Loyola at a Glance
History department screens documentary on Deutsches Haus
September 28, 2012
The Department of History at Loyola University New Orleans presents a film screening of “This Haus of Memories,” a first film by assistant history professor Justin Nystrom, Ph.D., on Tuesday, Oct. 9 at 7:30 p.m. in Nunemaker Auditorium in Monroe Hall.
For 80 years, the Deutsches Haus in Mid-City served as the hub of everything German in New Orleans. It survived some lean years during World War II, and the general decline of the neighborhood around it, but when Hurricane Katrina hit, the club's historic home was all but destroyed. When members of the Haus united to rebuild, it became a symbol of renewal and offered New Orleanians a hopeful moment for a city in need of victories.
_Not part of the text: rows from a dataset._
(** A new size of the same class. *)
Lemma resize_block sh hm fl n s it1 i1 p m j old Q :
  slab_inv sh hm fl n 0 s → live s p = Some j → stats_map s !! p = Some it1 →
  items s !! it1 = Some i1 → fits_class sh m (hm it1) → 0 < m →
  (∀ s', slab_ok s' → lock_ s' = lock_ s → same_region s s' → ram s' = ram s →
    set_live (abs s) p (Some m) (abs s') → Q p s') →
  swp F (put_item it1 (λ i, i <| it_size := to_int m |>);;
         slabs_adjust_mem_requested (hm it1) old m;; mret p) Q s.
Proof.
  intros I Hl Hs Hi Hfit Hm HQ.
  destruct (live_inv _ _ _ _ _ _ _ I Hl) as (i' & i1' & Hs' & Hi' & Hp & _ & Hc & _ & _).
  replace i' with it1 in * by congruence. replace i1' with i1 in * by congruence. clear i' i1' Hs' Hi'.
  pose proof (fits_class_size _ _ _ (si_shape _ _ _ _ _ _ I) Hfit) as Hm'.
  change item_size_max with 4096 in Hm'. rewrite to_int_small by lia.
  pose proof Hfit as [Hk _]. pose proof Hk as [Hk1 Hk2].
  assert (it_clsid i1 ≠ 0) as Hnz by (rewrite Hc; unfold POWER_SMALLEST in *; lia).
  sstep. sstep; [exact Hi|]. cbn beta. set (it' := i1 <| it_size := m |>).
  pose proof (slab_inv_resize sh hm fl n s it1 i1 it' I Hi Hnz eq_refl eq_refl Hm Hfit) as I1.
  set (s1 := s <| items := _ |>) in *.
  destruct (si_class _ _ _ _ _ _ I1 (hm it1) Hk) as (c & Hcl & _).
  sstep. unfold slabs_adjust_mem_requested. sstep. sstep. rewrite (si_pl _ _ _ _ _ _ I1).
  sstep; intros E; [apply orb_true_iff in E as [|]; zbool; lia|].
  sstep; [exact Hcl|]. sstep. apply HQ; try done.
  - do 4 eexists. eapply (slab_inv_class s1 (hm it1) c); [done..|]. by intros []; constructor.
  - intros q. cbn. change (live s1 q = if q =? p then Some m else live s q). unfold s1.
    rewrite (live_item s p it1 i1); [|done| |done].
    + cbn. by rewrite (proj2 (Z.eqb_neq _ _) Hnz).
    + intros q' Hq'. apply (si_stats _ _ _ _ _ _ I) in Hq' as (? & ? & ?). congruence.
Qed.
Unfortunately, the newly renovated and historic clubhouse was bulldozed in 2011 after the city announced plans for a massive hospital complex in lower Mid-City, an area many viewed as being too blighted to save. Shot mostly between May and November of 2010, this 55-minute feature, which includes footage by Loyola students, follows the members of the Deutsches Haus as they prepare for their last Oktoberfest.
According to Nystrom, the film's genesis came during a freshman seminar class, "New Orleans, Immigrant City," that he taught in the spring semester of 2010. Students produced simple documentary short-films that reflected some aspect of the immigrant experience in New Orleans. By the end of the semester, a film based on interviews conducted at the Deutsches Haus really stood out. Elizabeth Wadsworth and Kristen Blomeyer, now seniors, had uncovered a story that deserved more thorough treatment. When other filmmakers rejected the project, Nystrom decided to make the film himself.
Edited from more than 15 hours of interviews and nearly as many hours of live footage, “This Haus of Memories” is a story about the power of community and the tough choices faced by the residents of New Orleans as they tried to rebuild after Hurricane Katrina.
The screening is co-sponsored by Loyola’s Center for the Study of New Orleans.